Golf course in Tasmania, Australia

Cape Wickham Links is an 18-hole golf course that was constructed on the northern tip of King Island, 48 km north of Currie, on Tasmania. It opened to the public on 30 October 2015. A par 72 course, it is 6150 m long. Critically acclaimed, it has been ranked third in the Australian Golf Digest Top 100 Courses rankings, and 24th in the world.

==History==
Andrew Purchase bought the land in 2011. Extra land was required, which resulted in Victorian course owner Duncan Andrews investing in the project, and the Tasmanian Government making some public land available for lease. Golf course designer Mike De Vries designed the course, nine holes of which straddle the coastline. The windy climate necessitated the use of multiple types of fescue grasses for the greens. The course has cost $8 million to buy and construct. Covering around 120 ha, the course encroached on the nesting burrows of short-tailed shearwaters. Some of these were destroyed in the course's creation, however, the construction took place outside the breeding season while the birds were absent. The site owners reported that the birds dug new burrows in natural areas the next season, and that the course has prevented access to locals taking birds for food.

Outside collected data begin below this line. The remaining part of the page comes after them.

(* ===== verification/RaftNet.v ===== *)
(** * A cluster of abstract nodes: at most one leader per term

    The cluster runs over a network that loses, duplicates and reorders
    messages, and its nodes crash and restart.  A node hands its output over
    in batches, as [raftNode.start] of [src/etcdserver/raft.go] does: the term
    and vote of a batch are saved before its messages leave, except that a
    leader's messages leave first.  The membership [X] is fixed. *)

From S2P Require Import Prelude RaftPB Storage Unstable RaftLog Progress Raft RaftSpec Quorum RaftRefine RaftStep RaftProps.

(** ** Ballots *)

(** The vote a message stands for: voter, term and candidate.  A request is
    the candidate's vote for itself. *)
Definition ballot (m : Message) : option (Z * Z * Z) :=
  match mType m with
  | MsgVote => Some (mFrom m, mTerm m, mFrom m)
  | MsgVoteResp => if mReject m then None else Some (mFrom m, mTerm m, mTo m)
  | _ => None
  end.

(** A message only a leader sends. *)
Definition from_leader (m : Message) : bool :=
  match mType m with MsgApp | MsgSnap | MsgHeartbeat => true | _ => false end.

(** A node at term [fst h] with vote [snd h] has voted for [c] at [t], or is past it. *)
Definition cast (h : Z * Z) (t c : Z) : Prop := t < fst h \/ (t = fst h /\ snd h = c).
Lemma settled_ok ms c : ms_inv ms -> a_off (ms_log ms) <= c <= a_last (ms_log ms) ->
  log_ok (settled ms c) /\ log_abs (settled ms c) = ms_log ms.
Proof.
  intros Hms Hc. pose proof (proj2 Hms) as (Ho & Hm & _).
  assert (Hinv : log_inv (settled ms c)) by (constructor; cbn; [done|apply contiguous_nil|lia|lia]).
  assert (Habs : log_abs (settled ms c) = ms_log ms) by by rewrite log_abs_empty_unstable.
  split; [|done]. split; [done|]. constructor; rewrite ?Habs; cbn; lia.
Qed.

Lemma last_at (es : list Entry) : es <> [] ->
  exists e, at_ es (zlen es - 1) = Ok e /\ es !! Z.to_nat (zlen es - 1) = Some e.
Proof. intros Hne. apply at_in_range. destruct es; [done|]. rewrite length_cons. lia. Qed.

(** All entries of the unstable part are reported stable. *)
Lemma stableTo_all l e :
  let u := l_unstable l in
  contiguous (u_offset u) (u_entries u) -> 0 <= u_offset u -> u_offset u + zlen (u_entries u) <= MaxUint64 ->
  u_entries u <> [] -> at_ (u_entries u) (zlen (u_entries u) - 1) = Ok e ->
  stableTo l (eIndex e) (eTerm e) =
    Ok (l <| l_unstable := mkUnstable (u_snapshot u) [] (u_offset u + zlen (u_entries u)) |>).
Proof.
  intros u Hc Ho Hmax Hne He. pose proof He as He'. apply at_Ok in He' as [_ Hi%Hc].
  assert (0 < zlen (u_entries u)) by (destruct (u_entries u); [done|rewrite length_cons; lia]).
  replace (eIndex e) with (u_offset u + zlen (u_entries u) - 1) by lia.
  unfold stableTo, Unstable.stableTo, maybeTerm, maybeLastIndex. fold u. zif; [lia|]. zif; [lia|].
  u64_simp. zif; [lia|].
  replace (u_offset u + zlen (u_entries u) - 1 - u_offset u) with (zlen (u_entries u) - 1) by lia.
  rewrite He. gosimpl. zif; [|lia]. zif; [|lia]. rewrite slice_from_Ok by lia. gosimpl.
  rewrite drop_ge by lia. replace (u_offset u + zlen (u_entries u) - 1 + 1) with (u_offset u + zlen (u_entries u)) by lia.
  unfold u. by destruct l as [? [] ? ?].
Qed.

(** The hard state remembered after a batch has the current commit index. *)
Lemma prev_commit rn rd :
  let hs0 := hardState (rn_raft rn) in
  0 <= hsCommit (rn_prevHardSt rn) <= l_committed (r_raftLog (rn_raft rn)) ->
  rd_HardState rd = (if negb (isHardStateEqual hs0 (rn_prevHardSt rn)) then hs0 else HardState0) ->
  exists hs, (if negb (IsEmptyHardState (rd_HardState rd)) then rd_HardState rd else rn_prevHardSt rn) = hs /\
    hsCommit hs = l_committed (r_raftLog (rn_raft rn)).
Proof.
  intros hs0 Hp ->. eexists. split; [done|]. unfold IsEmptyHardState.
  destruct (isHardStateEqual hs0 (rn_prevHardSt rn)) eqn:E; cbn [negb].
  - change (isHardStateEqual HardState0 HardState0) with true. cbn [negb].
    unfold isHardStateEqual in E. apply andb_true_iff in E as [_ E]. apply Z.eqb_eq in E. by rewrite <- E.
  - destruct (isHardStateEqual hs0 HardState0) eqn:E0; cbn [negb]; [|done].
    unfold isHardStateEqual in E0. apply andb_true_iff in E0 as [_ E0]. apply Z.eqb_eq in E0. cbn in E0. lia.
Qed.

The course has been designed with wide fairways to accommodate for the strong westerly winds known as the Roaring Forties. Holes singled out for praise by Ausgolf reviewer Gary Kennedy include the par five 9th hole, complete with ravine, the par three 11th hole alongside a rocky cove, and the picturesque 18th hole. Some concerns have been raised over the loss of access to public land, as the beach locale Victoria Cove was incorporated into the 18th hole and blocked from public use.